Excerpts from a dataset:
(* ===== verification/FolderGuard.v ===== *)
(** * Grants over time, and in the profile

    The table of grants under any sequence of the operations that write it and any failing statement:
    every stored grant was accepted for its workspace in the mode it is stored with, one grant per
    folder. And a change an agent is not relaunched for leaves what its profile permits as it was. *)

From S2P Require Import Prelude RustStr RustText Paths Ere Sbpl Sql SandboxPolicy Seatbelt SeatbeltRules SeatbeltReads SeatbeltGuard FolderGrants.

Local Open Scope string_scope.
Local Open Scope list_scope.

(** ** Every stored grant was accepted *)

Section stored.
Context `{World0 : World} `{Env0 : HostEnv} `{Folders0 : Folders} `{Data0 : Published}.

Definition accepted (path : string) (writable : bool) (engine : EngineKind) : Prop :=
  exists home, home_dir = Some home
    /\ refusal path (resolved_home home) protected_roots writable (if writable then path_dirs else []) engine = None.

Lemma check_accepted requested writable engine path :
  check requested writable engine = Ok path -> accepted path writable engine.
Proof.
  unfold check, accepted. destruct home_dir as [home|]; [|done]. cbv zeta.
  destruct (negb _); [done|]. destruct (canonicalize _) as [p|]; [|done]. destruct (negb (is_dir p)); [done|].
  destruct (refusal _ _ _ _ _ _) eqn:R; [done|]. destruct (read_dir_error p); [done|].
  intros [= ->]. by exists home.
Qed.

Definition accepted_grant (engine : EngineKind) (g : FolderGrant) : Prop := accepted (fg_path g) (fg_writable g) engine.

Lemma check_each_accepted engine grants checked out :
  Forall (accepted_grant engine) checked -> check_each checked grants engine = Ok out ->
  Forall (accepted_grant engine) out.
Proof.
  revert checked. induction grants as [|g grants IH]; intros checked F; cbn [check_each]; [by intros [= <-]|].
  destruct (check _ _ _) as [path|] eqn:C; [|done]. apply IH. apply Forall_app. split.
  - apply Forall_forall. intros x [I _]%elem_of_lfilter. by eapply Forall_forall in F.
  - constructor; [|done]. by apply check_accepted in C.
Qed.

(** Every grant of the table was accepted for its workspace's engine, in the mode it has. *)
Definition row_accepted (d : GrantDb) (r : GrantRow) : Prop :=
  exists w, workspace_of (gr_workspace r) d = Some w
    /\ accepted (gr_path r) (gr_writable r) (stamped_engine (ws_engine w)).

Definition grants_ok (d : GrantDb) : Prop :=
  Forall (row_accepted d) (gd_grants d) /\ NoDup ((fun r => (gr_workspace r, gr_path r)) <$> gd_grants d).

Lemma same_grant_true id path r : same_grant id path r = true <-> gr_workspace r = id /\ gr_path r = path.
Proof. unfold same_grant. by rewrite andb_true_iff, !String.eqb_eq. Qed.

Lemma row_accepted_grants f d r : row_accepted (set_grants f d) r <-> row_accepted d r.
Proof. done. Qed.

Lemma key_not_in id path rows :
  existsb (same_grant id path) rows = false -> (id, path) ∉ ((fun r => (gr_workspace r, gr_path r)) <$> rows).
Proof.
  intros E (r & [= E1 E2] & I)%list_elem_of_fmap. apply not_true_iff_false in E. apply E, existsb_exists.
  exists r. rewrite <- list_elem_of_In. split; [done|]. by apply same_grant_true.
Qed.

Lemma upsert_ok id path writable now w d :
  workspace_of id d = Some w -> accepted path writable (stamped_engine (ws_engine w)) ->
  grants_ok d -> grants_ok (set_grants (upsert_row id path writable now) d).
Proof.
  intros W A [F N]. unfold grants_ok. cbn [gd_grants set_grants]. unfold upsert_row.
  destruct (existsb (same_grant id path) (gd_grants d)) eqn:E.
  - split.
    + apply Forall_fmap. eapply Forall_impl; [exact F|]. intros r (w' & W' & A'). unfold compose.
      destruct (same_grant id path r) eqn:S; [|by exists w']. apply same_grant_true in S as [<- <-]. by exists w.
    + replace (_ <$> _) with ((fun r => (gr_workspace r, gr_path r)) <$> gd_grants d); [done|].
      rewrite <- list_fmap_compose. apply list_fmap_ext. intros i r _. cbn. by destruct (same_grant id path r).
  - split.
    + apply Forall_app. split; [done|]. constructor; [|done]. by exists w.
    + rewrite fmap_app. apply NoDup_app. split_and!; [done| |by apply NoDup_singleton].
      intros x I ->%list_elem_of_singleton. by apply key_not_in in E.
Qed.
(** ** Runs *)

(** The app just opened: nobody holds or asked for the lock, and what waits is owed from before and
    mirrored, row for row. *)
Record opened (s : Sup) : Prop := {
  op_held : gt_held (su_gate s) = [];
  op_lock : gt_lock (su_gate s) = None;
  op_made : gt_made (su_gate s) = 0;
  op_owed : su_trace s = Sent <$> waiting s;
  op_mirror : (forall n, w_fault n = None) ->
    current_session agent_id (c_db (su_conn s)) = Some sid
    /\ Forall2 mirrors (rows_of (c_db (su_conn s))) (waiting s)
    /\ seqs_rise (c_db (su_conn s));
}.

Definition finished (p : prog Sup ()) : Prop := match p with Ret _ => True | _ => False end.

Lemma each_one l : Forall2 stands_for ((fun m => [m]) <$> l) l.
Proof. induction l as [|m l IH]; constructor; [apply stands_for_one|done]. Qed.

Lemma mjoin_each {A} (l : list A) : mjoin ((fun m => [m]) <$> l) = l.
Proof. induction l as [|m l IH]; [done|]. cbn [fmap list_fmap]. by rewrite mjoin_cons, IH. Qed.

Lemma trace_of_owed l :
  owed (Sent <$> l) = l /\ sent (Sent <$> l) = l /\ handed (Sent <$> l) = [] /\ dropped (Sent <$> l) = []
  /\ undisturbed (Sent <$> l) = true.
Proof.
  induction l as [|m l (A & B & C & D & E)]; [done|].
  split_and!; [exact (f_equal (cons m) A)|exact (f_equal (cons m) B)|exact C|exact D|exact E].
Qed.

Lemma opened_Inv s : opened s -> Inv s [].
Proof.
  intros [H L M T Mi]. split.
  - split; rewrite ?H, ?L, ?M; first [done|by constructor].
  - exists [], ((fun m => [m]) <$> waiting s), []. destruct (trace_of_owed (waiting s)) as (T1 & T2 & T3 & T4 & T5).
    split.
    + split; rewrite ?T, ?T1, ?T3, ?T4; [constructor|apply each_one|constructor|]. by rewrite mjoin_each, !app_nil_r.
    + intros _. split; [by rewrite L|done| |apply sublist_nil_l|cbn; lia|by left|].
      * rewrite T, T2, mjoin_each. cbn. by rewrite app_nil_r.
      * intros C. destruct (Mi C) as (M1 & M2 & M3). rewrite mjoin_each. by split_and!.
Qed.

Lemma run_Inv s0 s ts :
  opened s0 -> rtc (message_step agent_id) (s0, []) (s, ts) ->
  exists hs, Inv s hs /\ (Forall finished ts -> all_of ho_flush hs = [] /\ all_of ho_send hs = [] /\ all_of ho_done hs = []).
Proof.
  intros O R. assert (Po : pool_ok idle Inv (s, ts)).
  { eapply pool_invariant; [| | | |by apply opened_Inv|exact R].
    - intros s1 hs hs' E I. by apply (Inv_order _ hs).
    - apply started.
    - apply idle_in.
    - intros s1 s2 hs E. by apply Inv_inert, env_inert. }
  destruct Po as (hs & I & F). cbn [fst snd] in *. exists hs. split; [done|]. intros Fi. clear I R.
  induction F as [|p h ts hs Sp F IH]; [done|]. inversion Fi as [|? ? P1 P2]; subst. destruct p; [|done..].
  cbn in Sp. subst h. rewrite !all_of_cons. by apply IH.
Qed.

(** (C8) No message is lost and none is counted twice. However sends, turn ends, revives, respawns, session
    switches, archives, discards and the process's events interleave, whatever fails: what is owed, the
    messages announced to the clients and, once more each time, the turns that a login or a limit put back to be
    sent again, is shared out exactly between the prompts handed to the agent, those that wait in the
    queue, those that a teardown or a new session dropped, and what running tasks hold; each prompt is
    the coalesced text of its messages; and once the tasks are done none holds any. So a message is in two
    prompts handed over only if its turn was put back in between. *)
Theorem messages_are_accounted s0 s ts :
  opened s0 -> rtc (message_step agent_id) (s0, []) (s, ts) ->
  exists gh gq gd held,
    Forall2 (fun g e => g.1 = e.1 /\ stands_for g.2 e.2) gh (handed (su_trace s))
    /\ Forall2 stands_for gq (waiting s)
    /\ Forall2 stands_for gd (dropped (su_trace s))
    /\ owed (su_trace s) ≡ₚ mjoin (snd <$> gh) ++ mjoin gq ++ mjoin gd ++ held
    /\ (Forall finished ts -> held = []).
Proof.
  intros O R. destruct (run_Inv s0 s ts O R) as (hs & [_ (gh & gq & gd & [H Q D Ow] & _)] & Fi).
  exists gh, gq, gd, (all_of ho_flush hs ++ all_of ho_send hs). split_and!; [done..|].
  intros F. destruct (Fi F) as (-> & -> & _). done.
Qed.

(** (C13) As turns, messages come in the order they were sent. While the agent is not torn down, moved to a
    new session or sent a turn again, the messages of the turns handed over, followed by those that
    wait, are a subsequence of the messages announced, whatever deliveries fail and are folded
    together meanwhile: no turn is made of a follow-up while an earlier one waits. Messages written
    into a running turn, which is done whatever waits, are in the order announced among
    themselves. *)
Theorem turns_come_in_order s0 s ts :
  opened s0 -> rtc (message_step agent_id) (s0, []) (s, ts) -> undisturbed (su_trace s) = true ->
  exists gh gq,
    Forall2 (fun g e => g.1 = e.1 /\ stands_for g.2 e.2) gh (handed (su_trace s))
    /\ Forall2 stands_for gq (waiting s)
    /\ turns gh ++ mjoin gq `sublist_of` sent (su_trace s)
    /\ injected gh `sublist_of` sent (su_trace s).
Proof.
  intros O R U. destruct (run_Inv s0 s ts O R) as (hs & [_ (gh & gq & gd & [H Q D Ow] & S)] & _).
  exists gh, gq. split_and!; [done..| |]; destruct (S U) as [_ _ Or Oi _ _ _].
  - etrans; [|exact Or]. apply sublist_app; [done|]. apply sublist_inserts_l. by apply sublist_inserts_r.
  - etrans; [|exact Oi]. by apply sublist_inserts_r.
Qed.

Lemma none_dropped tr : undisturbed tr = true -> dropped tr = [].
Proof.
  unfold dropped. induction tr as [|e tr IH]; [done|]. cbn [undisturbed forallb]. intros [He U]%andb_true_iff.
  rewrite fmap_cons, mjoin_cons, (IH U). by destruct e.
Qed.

__Task to complete__. Find the line with "Lemma none_dropped tr" in the data above. Restate it and all later lines word for word, ending with the last line.

__Written answer__.
Lemma none_dropped tr : undisturbed tr = true -> dropped tr = [].
Proof.
  unfold dropped. induction tr as [|e tr IH]; [done|]. cbn [undisturbed forallb]. intros [He U]%andb_true_iff.
  rewrite fmap_cons, mjoin_cons, (IH U). by destruct e.
Qed.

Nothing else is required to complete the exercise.